- [INSTRUCTIONS TO FOLLOW] Go through the records and show each line where the word "wAnn" occurs.
Segment Open
(* ===== verification/Dq.v ===== *)
(** * Dq: the intrusive doubly linked queue of include/lib/dsa/dq.h

    The nodes ([struct list_double]) live in a heap: a finite map from node
    addresses to their [next]/[prev] pointers.  Addresses are a parameter, so
    that a component can use the address of the member that embeds the node
    (the task and the index in its [nodes] array, for example) and
    [container_of] becomes a projection.  Every operation writes the same
    fields in the same order as the C code and faults on a NULL or dangling
    dereference.

    [dq_rep h d l] says that the queue [d] in the heap [h] holds exactly the
    nodes [l], front first.  Each operation refines the corresponding list
    operation and touches no other node ([heap_frame]). *)

From S2P Require Import Prelude.
From Stdlib Require Import Lia Bool.
From stdpp Require Import base gmap list.

(** [struct list_double]; NULL is [None] *)
Record lnode (A : Type) := LNode { next : option A; prev : option A }.
Arguments LNode {A} next prev.
Arguments next {A} l.
Arguments prev {A} l.

(** [struct dq] *)
Record dq (A : Type) := Dq { front : option A; rear : option A }.
Arguments Dq {A} front rear.
Arguments front {A} d.
Arguments rear {A} d.

Definition dq_init {A} : dq A := Dq None None.

Section Dq.
Context {A : Type} `{Countable A}.

Abbreviation heap := (gmap A (lnode A)).

Definition load (h : heap) (n : A) : res (lnode A) :=
  match h !! n with Some nd => Ok nd | None => Fault FDangling end.
Definition set_next (h : heap) (n : A) (v : option A) : res heap :=
  let* nd := load h n in Ok (<[n := LNode v (prev nd)]> h).
Definition set_prev (h : heap) (n : A) (v : option A) : res heap :=
  let* nd := load h n in Ok (<[n := LNode (next nd) v]> h).

Definition dq_pushfront (h : heap) (d : dq A) (node : A) : res (heap * dq A) :=
  let* h := set_prev h node None in
  let* h := set_next h node (front d) in
  let d := Dq (Some node) (rear d) in
  let* nd := load h node in
  match next nd with
  | Some m => let* h := set_prev h m (Some node) in Ok (h, d)
  | None => Ok (h, Dq (front d) (Some node))
  end.

Definition dq_pushback (h : heap) (d : dq A) (node : A) : res (heap * dq A) :=
  let* h := set_next h node None in
  let* h := set_prev h node (rear d) in
  let d := Dq (front d) (Some node) in
  let* nd := load h node in
  match prev nd with
  | Some m => let* h := set_next h m (Some node) in Ok (h, d)
  | None => Ok (h, Dq (Some node) (rear d))
  end.

Definition dq_push (h : heap) (d : dq A) (node : A) (pushfront : bool)
  : res (heap * dq A) :=
  if pushfront then dq_pushfront h d node else dq_pushback h d node.

Definition dq_dequeue (h : heap) (d : dq A) (node : A) : res (heap * dq A) :=
  let* nd := load h node in
  let* hd :=
    match next nd with
    | Some m => let* h := set_prev h m (prev nd) in Ok (h, d)
    | None => Ok (h, Dq (front d) (prev nd))
    end in
  let '(h, d) := hd in
  let* nd := load h node in
  let* hd :=
    match prev nd with
    | Some m => let* h := set_next h m (next nd) in Ok (h, d)
    | None => Ok (h, Dq (next nd) (rear d))
    end in
  let '(h, d) := hd in
  let* h := set_next h node None in
  let* h := set_prev h node None in
  Ok (h, d).

Definition dq_peekfront (d : dq A) : option A := front d.

Definition dq_popfront (h : heap) (d : dq A) : res (option A * heap * dq A) :=
  match front d with
  | None => Ok (None, h, d)
  | Some node =>
      let* nd := load h node in
      let d := Dq (next nd) (rear d) in
      let* hd :=
        match front d with
        | Some m => let* h := set_prev h m None in Ok (h, d)
        | None => Ok (h, Dq (front d) None)
        end in
      let '(h, d) := hd in
      let* h := set_prev h node None in
      let* h := set_next h node None in
      Ok (Some node, h, d)
  end.

Definition dq_insert (h : heap) (d : dq A) (node : A) (pv nx : option A)
  : res (heap * dq A) :=
  let* h := set_prev h node pv in
  let* h := set_next h node nx in
  let* hd :=
    match nx with
    | Some m => let* h := set_prev h m (Some node) in Ok (h, d)
    | None => Ok (h, Dq (front d) (Some node))
    end in
  let '(h, d) := hd in
  match pv with
  | Some m => let* h := set_next h m (Some node) in Ok (h, d)
  | None => Ok (h, Dq (Some node) (rear d))
  end.

Definition is_some {B} (o : option B) : bool :=
  match o with Some _ => true | None => false end.

Definition dq_is_queued (h : heap) (d : dq A) (node : A) : res bool :=
  let* nd := load h node in
  Ok (is_some (prev nd) || is_some (next nd) ||
      bool_decide (front d = Some node)).

Definition dq_is_empty (d : dq A) : bool := negb (is_some (front d)).

(** [dq_clear] walks from the front; the walk visits each node once, so the
    number of nodes is enough fuel. *)
Fixpoint dq_clear_loop (fuel : nat) (h : heap) (cur : option A) : res heap :=
  match cur with
  | None => Ok h
  | Some n =>
      match fuel with
      | O => Fault FFuel
      | S fuel =>
          let* nd := load h n in
          let* h := set_prev h n None in
          let* h := set_next h n None in
          dq_clear_loop fuel h (next nd)
      end
  end.
Definition dq_clear (h : heap) (d : dq A) : res (heap * dq A) :=
  let* h := dq_clear_loop (size h) h (front d) in
  Ok (h, Dq None None).

(** ** Linked segments *)

Definition hd_or (l : list A) (o : option A) : option A :=
  match l with [] => o | x :: _ => Some x end.
Definition last_or (o : option A) (l : list A) : option A :=
  match last l with Some x => Some x | None => o end.

(** [linked h pv l nx]: the nodes [l] are chained in [h]; the first one's
    [prev] is [pv] and the last one's [next] is [nx]. *)
Fixpoint linked (h : heap) (pv : option A) (l : list A) (nx : option A) : Prop :=
  match l with
  | [] => True
  | n :: l' => h !! n = Some (LNode (hd_or l' nx) pv) ∧ linked h (Some n) l' nx
  end.

Record dq_rep (h : heap) (d : dq A) (l : list A) : Prop := {
  rep_nodup : NoDup l;
  rep_linked : linked h None l None;
  rep_front : front d = hd_or l None;
  rep_rear : rear d = last_or None l;
}.

(** A node in no queue has NULL pointers. *)
Definition detached (h : heap) (n : A) : Prop := h !! n = Some (LNode None None).

(** [h'] differs from [h] at most on [l], and allocates and frees nothing. *)
Definition heap_frame (h h' : heap) (l : list A) : Prop :=
  (∀ m, m ∉ l → h' !! m = h !! m) ∧ (∀ m, is_Some (h' !! m) ↔ is_Some (h !! m)).
Lemma rw_turn n wo A D i Q s ro tk :
  rw_inv n wo A D (i :: Q) s ro → ro i = wSpin tk →
  rw_inv n wo A D (i :: Q) s (set_role ro i (wAnn tk)).
Proof.
  intros H Ho. eapply rw_head_step; try done.
  - intros tk' [?|[= <-]]; [done|]. eapply (rw_head _ _ _ _ _ _ _ H); [done|by left].
  - rewrite (rw_rin _ _ _ _ _ _ _ H). simpl. by rewrite Ho.
  - intros j wp Hj Hr. pose proof (rw_phase _ _ _ _ _ _ _ H j wp Hj Hr) as Hp.
    simpl in Hp. by rewrite Ho in Hp.
Qed.

Lemma rw_announce n wo A D i Q s ro tk :
  rw_inv n wo A D (i :: Q) s ro → ro i = wAnn tk →
  rw_inv n wo A D (i :: Q)
    (rset s (LockReg rin)
       (u32 (s (LockReg rin) + Z.lor (Z.land tk PF_PHASE_ID) PF_WRITER_PRESENT)))
    (set_role ro i (wDrain (s (LockReg rin)))).
Proof.
  intros H Ho.
  assert (tk = u32 wo) as -> by (eapply (rw_head _ _ _ _ _ _ _ H); [done|by right]).
  assert (∀ j wp, (j < n)%nat → ro j = rWait wp → wp = wbits (wo - 1)) as Hph.
  { intros j wp Hj Hr. pose proof (rw_phase _ _ _ _ _ _ _ H j wp Hj Hr) as Hp.
    simpl in Hp. by rewrite Ho in Hp. }
  assert (s (LockReg rin) = u32 (256 * A)) as Hr.
  { rewrite (rw_rin _ _ _ _ _ _ _ H). simpl. rewrite Ho. simpl. by rewrite Z.add_0_r. }
  eapply rw_head_step; try done.
  - by intros tk' [?|?].
  - rewrite rset_eq, Hr. fold (wbits (u32 wo)). rewrite wbits_u32. simpl.
    unfold u32. by rewrite wrap_add.
  - intros j wp Hj Hw. right. by eapply Hph.
  - exists A. split; [done|]. rewrite (rw_count _ _ _ _ _ _ _ H). apply cnt_ext.
    intros j Hj. destruct (ro j) as [|wp| | | | | |] eqn:Er; try done. simpl.
    rewrite (Hph j wp) by done. pose proof (wbits_pred wo).
    by rewrite (proj2 (Z.eqb_neq _ _)) by done.
Qed.

Lemma rw_enter n wo A D i Q s ro r0 :
  rw_inv n wo A D (i :: Q) s ro → Z.of_nat n < 2 ^ 24 → ro i = wDrain r0 →
  r0 = s (LockReg rout) → rw_inv n wo A D (i :: Q) s (set_role ro i wIn).
Proof.
  intros H Hn Ho Hr. pose proof (rw_drain _ _ _ _ _ _ _ H) as Hd. simpl in Hd.
  rewrite Ho in Hd. destruct Hd as (A0 & -> & HA0).
  pose proof (cnt_bounds n (fun i => old (wbits wo) (ro i))) as Hc.
  rewrite (rw_rout _ _ _ _ _ _ _ H) in Hr. symmetry in Hr. apply wrap_near in Hr; [|lia].
  assert (∀ j, (j < n)%nat → old (wbits wo) (ro j) = false) as Hold.
  { intros j Hj. apply (cnt_zero n (fun j => old (wbits wo) (ro j))); [lia|done]. }
  eapply rw_head_step; try done.
  - by intros tk' [?|?].
  - rewrite (rw_rin _ _ _ _ _ _ _ H). simpl. by rewrite Ho.
  - intros j wp Hj Hw. specialize (Hold j Hj). rewrite Hw in Hold. simpl in Hold.
    by apply negb_false_iff, Z.eqb_eq in Hold.
  - intros j Hj Hin. specialize (Hold j Hj). by rewrite Hin in Hold.
Qed.

Lemma rw_clear n wo A D i Q s ro :
  rw_inv n wo A D (i :: Q) s ro → ro i = wIn →
  rw_inv n wo A D (i :: Q) (rset s (LockReg rin) (Z.land (s (LockReg rin)) PF_LSB))
    (set_role ro i wLeave).
Proof.
  intros H Ho. eapply rw_head_step; try done.
  - by intros tk' [?|?].
  - rewrite rset_eq, (rw_rin _ _ _ _ _ _ _ H), rin_clear by apply rw_bits_range.
    simpl. by rewrite Z.add_0_r.
  - intros j wp Hj Hr. pose proof (rw_phase _ _ _ _ _ _ _ H j wp Hj Hr) as Hp.
    simpl in Hp. by rewrite Ho in Hp.
Qed.

(** A step that leaves the words of the lock and the role of [i] alone. *)
Lemma rw_ok_same n wo A D Q s s' ro t i cl :
  rw_inv n wo A D Q s ro → (i < n)%nat → (∀ j, (j < n)%nat → rw_cl (ro j) (t j)) →
  same_core lock_core s s' → rw_cl (ro i) cl → rw_ok n s' (upd t i cl).
Proof. intros H Hi Ht Hs Hcl. eapply rw_ok_intro; [by eapply rw_inv_core|done..]. Qed.

(** A step that gives [i] the role [r]. *)
Lemma rw_ok_role n wo A D Q s ro t i r cl :
  rw_inv n wo A D Q s (set_role ro i r) → (i < n)%nat →
  (∀ j, (j < n)%nat → rw_cl (ro j) (t j)) → rw_cl r cl → rw_ok n s (upd t i cl).
Proof.
  intros H Hi Ht Hcl. eapply rw_ok_intro; [done|done|done| |by rewrite set_role_eq].
  intros j Hj. by apply set_role_ne.
Qed.

Lemma rw_read_start_step p s p' s' x :
  rw_start (RwRead x) p → pexec p s = Some (p', s') →
  let wp := Z.land (s (LockReg rin)) PF_WRITER_BITS in
  s' = rset s (LockReg rin) (u32 (s (LockReg rin) + PF_READER_INC)) ∧
  if wp =? 0 then quiet_rw holds_lock p'
  else ∃ f, rw_post f ∧ p' = pbind (rw_read_wait wp) f.
Proof.
  assert (rw_post (fun v => Ret v)) as Hret by (apply q_now; by exists 1).
  intros [->|(f & Hf & ->)] E wp; simpl in E; fold wp in E; simplify_eq; split; try done;
    case_match; try done.
  - by exists (fun v => Ret v).
  - by exists f.
Qed.

Lemma rw_write_start_step p s p' s' x :
  rw_start (RwWrite x) p → pexec p s = Some (p', s') →
  s' = rset s (LockReg win) (u32 (s (LockReg win) + 1)) ∧
  ∃ f, rw_post f ∧ p' = pbind (rw_write_wait (s (LockReg win))) f.
Proof.
  assert (rw_post (fun v => Ret v)) as Hret by (apply q_now; by exists 1).
  intros [->|(f & Hf & ->)] E; simpl in E; simplify_eq; split; try done.
  - by exists (fun v => Ret v).
  - by exists f.
Qed.

Lemma rw_start_not_ret m v : ¬ rw_start m (Ret v).
Proof. intros [?|(f & _ & ?)]; by destruct m. Qed.

Section Step.
Context (allowed : rw_mode → bool) (n : nat) (wo A D : Z) (Q : list nat)
  (s s' : regs rw_reg) (ro : nat → role) (t : nat → client rw_reg rw_mode)
  (i : nat) (cl' : client rw_reg rw_mode).
Hypothesis (Hinv : rw_inv n wo A D Q s ro) (Hi : (i < n)%nat) (Hn : Z.of_nat n < 2 ^ 24).
Hypothesis (Ht : ∀ j, (j < n)%nat → rw_cl (ro j) (t j)).
Hypothesis (Hstep : tstep rwlock_impl allowed i (t i) s cl' s').

Lemma rw_step_out : ro i = rOut → rw_ok n s' (upd t i cl').
Proof.
  intros Ho. pose proof (Ht i Hi) as Hc. rewrite Ho in Hc. apply tstep_cases in Hstep.
  pose proof (fun cl => rw_ok_same _ _ _ _ _ _ s' _ _ _ cl Hinv Hi Ht) as Hsame.
  rewrite Ho in Hsame. simpl in Hsame.
  destruct (t i) as [|m p|m|m p]; simpl in Hc, Hstep; [|destruct Hstep as [Hs|Hs]|
    done|destruct Hstep as [Hs|Hs]].
  - destruct Hstep as (-> & m & Hm & ->). apply Hsame; [by intros r ?|].
    simpl. apply rw_acquire_start.
  - destruct Hs as (p' & Hex & ->).
    destruct (quiet_pexec _ _ _ _ _ _ Hc Hex) as [Hst|[Hq Hs]]; [|by apply Hsame].
    destruct m as [x|x].
    + destruct (rw_read_start_step _ _ _ _ _ Hst Hex) as [-> Hp'].
      eapply rw_ok_role; [by apply rw_arrive|done|done|].
      destruct (Z.eqb_spec (Z.land (s (LockReg rin)) PF_WRITER_BITS) 0); [done|].
      destruct Hp' as (f & Hf & ->). by exists x, f.
    + destruct (rw_write_start_step _ _ _ _ _ Hst Hex) as [-> (f & Hf & ->)].
      eapply rw_ok_role; [by apply rw_ticket_step|done|done|]. by exists x, f.
  - destruct Hs as (-> & v & -> & ->). apply quiet_ret in Hc. by destruct (rw_start_not_ret m v).
  - destruct Hs as (p' & Hex & ->).
    destruct (quiet_pexec _ _ _ _ _ _ Hc Hex) as [[v ->]|[Hq Hs]]; [done|by apply Hsame].
  - destruct Hs as (-> & v & -> & ->). by apply Hsame; [intros r ?|].
Qed.

Lemma rw_step_wait wp : ro i = rWait wp → rw_ok n s' (upd t i cl').
Proof.
  intros Ho. pose proof (Ht i Hi) as Hc. rewrite Ho in Hc. apply tstep_cases in Hstep.
  destruct Hc as (x & f & Ec & Hf & _). rewrite Ec in Hstep. destruct Hstep as [(p' & Hex & ->)|(_ & v & ? & _)]; [|done].
  simpl in Hex.
  destruct (Z.eqb_spec (Z.land (s (LockReg rin)) PF_WRITER_BITS) wp); simplify_eq/=.
  eapply rw_ok_role; [by eapply rw_admit|done..].
Qed.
Segment Closed
- [FINISHED EXERCISE]
  rw_inv n wo A D (i :: Q) s (set_role ro i (wAnn tk)).
  rw_inv n wo A D (i :: Q) s ro → ro i = wAnn tk →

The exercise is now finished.